Your answer must be the line holding "pose proof (set_prop_values" followed by every later line through the end of the entries, exactly as written.

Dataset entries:
________

Lemma insert_index_ordered (props : list (string * value)) (lo i : N)
  (k : string) (v : value) :
  array_index k = Some i -> (lo <= i)%N ->
  existsb (String.eqb k) (map fst props) = false ->
  ordered_keys lo (map fst props) = true ->
  ordered_keys lo (map fst (insert_index props i k v)) = true.
Proof.
  intros Hk. revert lo.
  induction props as [|[k' v'] props IH]; intros lo Hlo Hin H;
    cbn [insert_index map fst existsb ordered_keys] in *.
  - rewrite Hk. rewrite andb_true_r. now apply N.leb_le.
  - apply orb_false_iff in Hin as [Hx Hin].
    destruct (array_index k') as [j|] eqn:Hk'.
    + apply andb_true_iff in H as [H1 H2].
      destruct (j <? i)%N eqn:Hji; cbn [map fst ordered_keys].
      * rewrite Hk', H1. cbn [andb].
        apply IH; try assumption. apply N.ltb_lt in Hji. lia.
      * rewrite Hk, Hk'.
        assert (i <> j).
        { intros ->. apply String.eqb_neq in Hx. apply Hx.
          eapply array_index_inj; eassumption. }
        apply N.ltb_ge in Hji.
        replace (lo <=? i)%N with true by (symmetry; apply N.leb_le; lia).
        replace (i + 1 <=? j)%N with true
          by (symmetry; apply N.leb_le; lia).
        exact H2.
    + cbn [map fst ordered_keys]. rewrite Hk, Hk'.
      replace (lo <=? i)%N with true by (symmetry; apply N.leb_le; lia).
      exact H.
Qed.

Lemma set_prop_ok (props : list (string * value)) (k : string) (v : value) :
  props_ok props = true -> props_ok (set_prop props k v) = true.
Proof.
  unfold props_ok, set_prop. intros H.
  apply andb_true_iff in H as [Hd Ho].
  destruct (own props k) eqn:Hown.
  - rewrite replace_prop_keys. now rewrite Hd, Ho.
  - apply own_none in Hown.
    destruct (array_index k) as [i|] eqn:Hk.
    + rewrite insert_index_distinct by assumption.
      rewrite (insert_index_ordered props 0 i k v); auto. lia.
    + rewrite map_app. cbn [map fst].
      rewrite distinct_append, ordered_keys_append by assumption.
      reflexivity.
Qed.

(** ** What the parser builds *)

Section SetPropValues.

Variable P : value -> bool.

Lemma replace_prop_values (props : list (string * value)) (k : string)
  (v : value) :
  values_all P props = true -> P v = true ->
  values_all P (replace_prop props k v) = true.
Proof.
  unfold values_all. intros H Hv.
  induction props as [|[k' v'] props IH]; [reflexivity|].
  cbn [forallb snd] in H. apply andb_true_iff in H as [H1 H2].
  cbn [replace_prop]. destruct (k' =? k)%string; cbn [forallb snd].
  - now rewrite Hv, H2.
  - now rewrite H1, IH.
Qed.

Lemma insert_index_values (props : list (string * value)) (i : N)
  (k : string) (v : value) :
  values_all P props = true -> P v = true ->
  values_all P (insert_index props i k v) = true.
Proof.
  unfold values_all. intros H Hv.
  induction props as [|[k' v'] props IH]; cbn [insert_index].
  - cbn. now rewrite Hv.
  - pose proof H as H'. cbn [forallb snd] in H.
    apply andb_true_iff in H as [H1 H2].
    destruct (array_index k') as [j|]; [destruct (j <? i)%N|];
      cbn [forallb snd]; rewrite ?Hv, ?H1, ?H2, ?IH; auto.
Qed.

Lemma set_prop_values (props : list (string * value)) (k : string)
  (v : value) :
  values_all P props = true -> P v = true ->
  values_all P (set_prop props k v) = true.
Proof.
  intros H Hv. unfold set_prop.
  destruct (own props k); [now apply replace_prop_values|].
  destruct (array_index k); [now apply insert_index_values|].
  unfold values_all. rewrite forallb_app. cbn [forallb snd].
  unfold values_all in H. now rewrite H, Hv.
Qed.

Lemma own_values (props : list (string * value)) (k : string) (v : value) :
  values_all P props = true -> own props k = Some v -> P v = true.
Proof.
  unfold values_all.
  induction props as [|[k' v'] props IH]; cbn [own forallb snd];
    [discriminate|].
  intros H. apply andb_true_iff in H as [H1 H2].
  destruct (k' =? k)%string; [now intros [= <-]|auto].
Qed.

End SetPropValues.

Lemma parse_number_ok (s : string) n e r :
  parse_number s = Some (n, e, r) -> json_ok (VNum n) = true.
Proof.
  unfold parse_number.
  destruct (starts_with "-" s) as [s'|];
    match goal with
    | |- context [span_digits ?x] => destruct (span_digits x) as [[|d ds] s2]
    end; try discriminate;
    (destruct (Ascii.eqb d "0" && negb (ds =? EmptyString)%string);
     [discriminate|]);
    (destruct (parse_frac s2) as [[hf s3]|]; [|discriminate]);
    (destruct (parse_exp s3) as [[he s4]|]; [|discriminate]);
    (destruct (negb hf && negb he
               && (Z.of_N (digits_val (String d ds)) <=? MAX_SAFE)) eqn:E;
     intros [= <- <- <-]; [|reflexivity]);
    apply andb_true_iff in E as [_ E]; apply Z.leb_le in E;
    cbn [json_ok]; apply Z.leb_le; lia.
Qed.

Lemma parse_literal_ok (s : string) v e r :
  parse_literal s = Some (v, e, r) -> json_ok v = true.
Proof.
  unfold parse_literal.
  destruct (strip_prefix "true" s); [now intros [= <- <- <-]|].
  destruct (strip_prefix "false" s); [now intros [= <- <- <-]|].
  destruct (strip_prefix "null" s); [now intros [= <- <- <-]|discriminate].
Qed.

Lemma parse_value_unfold (f : nat) (s : string) :
  parse_value (S f) s
  = match skip_ws s with
    | EmptyString => None
    | String c s1 =>
        if Ascii.eqb c "{" then
          match starts_with "}" (skip_ws s1) with
          | Some s2 => Some (VObj [], true, s2)
          | None => parse_members f [] true s1
          end
        else if Ascii.eqb c "[" then
          match starts_with "]" (skip_ws s1) with
          | Some s2 => Some (VArr [], true, s2)
          | None =>
              match parse_elements f s1 with
              | Some (l, e, r) => Some (VArr l, e, r)
              | None => None
              end
          end
        else if Ascii.eqb c DQ then
          match parse_chars s1 with
          | Some (str, e, r) => Some (VStr str, e, r)
          | None => None
          end
        else if Ascii.eqb c "-" || is_digit c then
          match parse_number (String c s1) with
          | Some (n, e, r) => Some (VNum n, e, r)
          | None => None
          end
        else parse_literal (String c s1)
    end.
Proof. reflexivity. Qed.

Lemma parse_members_unfold (f : nat) acc ok (s : string) :
  parse_members (S f) acc ok s
  = match starts_with DQ (skip_ws s) with
    | Some s1 =>
        match parse_chars s1 with
        | Some (k, e1, r1) =>
            match starts_with ":" (skip_ws r1) with
            | Some r2 =>
                match parse_value f r2 with
                | Some (v, e2, r3) =>
                    match starts_with "," (skip_ws r3) with
                    | Some r4 =>
                        parse_members f (set_prop acc k v)
                          (ok && e1 && e2) r4
                    | None =>
                        match starts_with "}" (skip_ws r3) with
                        | Some r4 =>
                            Some (VObj (set_prop acc k v),
                                  ok && e1 && e2, r4)
                        | None => None
                        end
                    end
                | None => None
                end
            | None => None
            end
        | None => None
        end
    | None => None
    end.
Proof. reflexivity. Qed.

Lemma parser_ok_all (f : nat) : parser_ok f.
Proof.
  induction f as [|f (IHv & IHe & IHm)];
    [repeat split; intros; discriminate|].
  repeat split.
  - intros s v e r. rewrite parse_value_unfold.
    destruct (skip_ws s) as [|c s1]; [discriminate|].
    destruct (Ascii.eqb c "{").
    { destruct (starts_with "}" (skip_ws s1));
        [now intros [= <- <- <-]|].
      now apply IHm. }
    destruct (Ascii.eqb c "[").
    { destruct (starts_with "]" (skip_ws s1));
        [now intros [= <- <- <-]|].
      destruct (parse_elements f s1) as [[[l e'] r']|] eqn:E;
        [|discriminate].
      intros [= <- <- <-]. cbn [json_ok]. eapply IHe; eassumption. }
    destruct (Ascii.eqb c DQ).
    { destruct (parse_chars s1) as [[[str e'] r']|]; [|discriminate].
      now intros [= <- <- <-]. }
    destruct (Ascii.eqb c "-" || is_digit c).
    { destruct (parse_number (String c s1)) as [[[n e'] r']|] eqn:E;
        [|discriminate].
      intros [= <- <- <-]. eapply parse_number_ok; eassumption. }
    apply parse_literal_ok.
  - intros s l e r. rewrite parse_elements_step.
    destruct (parse_value f s) as [[[v e1] r1]|] eqn:Ev; [|discriminate].
    pose proof (IHv _ _ _ _ Ev) as Hv.
    destruct (starts_with "," (skip_ws r1)) as [r'|].
    + destruct (parse_elements f r') as [[[l' e'] r'']|] eqn:El;
        [|discriminate].
      intros [= <- <- <-]. cbn [forallb]. rewrite Hv.
      eapply IHe; eassumption.
    + destruct (starts_with "]" (skip_ws r1)); [|discriminate].
      intros [= <- <- <-]. cbn [forallb]. now rewrite Hv.
  - intros acc ok s v e r Hok Hvals. rewrite parse_members_unfold.
    destruct (starts_with DQ (skip_ws s)) as [s1|]; [|discriminate].
    destruct (parse_chars s1) as [[[k e1] r1]|]; [|discriminate].
    destruct (starts_with ":" (skip_ws r1)) as [r2|]; [|discriminate].
    destruct (parse_value f r2) as [[[v' e2] r3]|] eqn:Ev; [|discriminate].
    pose proof (IHv _ _ _ _ Ev) as Hv.
    pose proof (set_prop_ok acc k v' Hok) as Hok'.
    pose proof (set_prop_values json_ok acc k v' Hvals Hv) as Hvals'.
    destruct (starts_with "," (skip_ws r3)) as [r4|].
    + now apply IHm.
    + destruct (starts_with "}" (skip_ws r3)); [|discriminate].
      intros [= <- <- <-]. cbn [json_ok].
      unfold values_ok, values_all in Hvals'. now rewrite Hok', Hvals'.
Qed.

(** Every parsed value is in the engine's canonical form. *)
Lemma JSON_parse_ok (text : string) (v : value) :
  JSON_parse text = Parsed v -> json_ok v = true.
Proof.
  unfold JSON_parse.
  destruct (parse_value (2 * String.length text + 2)%nat text)
    as [[[v' e] r]|] eqn:E; [|discriminate].
  destruct (skip_ws r); [|discriminate].
  destruct e; [|discriminate].
  intros [= <-]. eapply (proj1 (parser_ok_all _)); eassumption.
Qed.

________

Expected output:
    pose proof (set_prop_values json_ok acc k v' Hvals Hv) as Hvals'.
    destruct (starts_with "," (skip_ws r3)) as [r4|].
    + now apply IHm.
    + destruct (starts_with "}" (skip_ws r3)); [|discriminate].
      intros [= <- <- <-]. cbn [json_ok].
      unfold values_ok, values_all in Hvals'. now rewrite Hok', Hvals'.
Qed.

(** Every parsed value is in the engine's canonical form. *)
Lemma JSON_parse_ok (text : string) (v : value) :
  JSON_parse text = Parsed v -> json_ok v = true.
Proof.
  unfold JSON_parse.
  destruct (parse_value (2 * String.length text + 2)%nat text)
    as [[[v' e] r]|] eqn:E; [|discriminate].
  destruct (skip_ws r); [|discriminate].
  destruct e; [|discriminate].
  intros [= <-]. eapply (proj1 (parser_ok_all _)); eassumption.
Qed.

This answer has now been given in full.